Records from a dataset
*****

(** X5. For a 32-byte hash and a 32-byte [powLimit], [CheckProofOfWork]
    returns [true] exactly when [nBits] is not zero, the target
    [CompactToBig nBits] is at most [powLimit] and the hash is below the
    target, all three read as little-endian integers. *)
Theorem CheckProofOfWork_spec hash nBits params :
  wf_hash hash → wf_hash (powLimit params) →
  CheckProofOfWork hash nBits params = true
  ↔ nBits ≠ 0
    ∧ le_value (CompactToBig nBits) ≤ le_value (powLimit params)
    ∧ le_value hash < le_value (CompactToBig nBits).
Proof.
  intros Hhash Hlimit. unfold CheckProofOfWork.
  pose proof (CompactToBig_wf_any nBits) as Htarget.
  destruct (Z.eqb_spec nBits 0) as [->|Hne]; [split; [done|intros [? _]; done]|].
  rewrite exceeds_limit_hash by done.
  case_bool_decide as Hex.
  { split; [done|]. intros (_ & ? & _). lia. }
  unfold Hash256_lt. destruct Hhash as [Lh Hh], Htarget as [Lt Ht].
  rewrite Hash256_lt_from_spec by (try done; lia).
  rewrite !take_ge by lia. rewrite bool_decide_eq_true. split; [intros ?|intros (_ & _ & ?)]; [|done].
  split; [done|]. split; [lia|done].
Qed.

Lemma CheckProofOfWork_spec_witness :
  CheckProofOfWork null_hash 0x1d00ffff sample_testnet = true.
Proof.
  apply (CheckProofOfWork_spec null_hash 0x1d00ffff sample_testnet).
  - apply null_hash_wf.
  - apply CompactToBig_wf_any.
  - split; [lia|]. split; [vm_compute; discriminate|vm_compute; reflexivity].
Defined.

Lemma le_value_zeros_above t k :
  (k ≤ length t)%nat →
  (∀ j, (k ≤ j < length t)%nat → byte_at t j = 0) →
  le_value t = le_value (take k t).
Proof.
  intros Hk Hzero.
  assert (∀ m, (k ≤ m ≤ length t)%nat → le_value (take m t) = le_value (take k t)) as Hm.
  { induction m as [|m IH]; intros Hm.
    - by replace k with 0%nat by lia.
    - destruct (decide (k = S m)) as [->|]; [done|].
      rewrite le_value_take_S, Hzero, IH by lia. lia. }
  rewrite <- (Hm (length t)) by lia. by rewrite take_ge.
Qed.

*****

About this task ::
Copy out, exactly and alone, the lines of the entries above between the ones holding "returns [true] exactly" and "unfold Hash256_lt. destruct", inclusive.

Written answer ::
    returns [true] exactly when [nBits] is not zero, the target
    [CompactToBig nBits] is at most [powLimit] and the hash is below the
    target, all three read as little-endian integers. *)
Theorem CheckProofOfWork_spec hash nBits params :
  wf_hash hash → wf_hash (powLimit params) →
  CheckProofOfWork hash nBits params = true
  ↔ nBits ≠ 0
    ∧ le_value (CompactToBig nBits) ≤ le_value (powLimit params)
    ∧ le_value hash < le_value (CompactToBig nBits).
Proof.
  intros Hhash Hlimit. unfold CheckProofOfWork.
  pose proof (CompactToBig_wf_any nBits) as Htarget.
  destruct (Z.eqb_spec nBits 0) as [->|Hne]; [split; [done|intros [? _]; done]|].
  rewrite exceeds_limit_hash by done.
  case_bool_decide as Hex.
  { split; [done|]. intros (_ & ? & _). lia. }
  unfold Hash256_lt. destruct Hhash as [Lh Hh], Htarget as [Lt Ht].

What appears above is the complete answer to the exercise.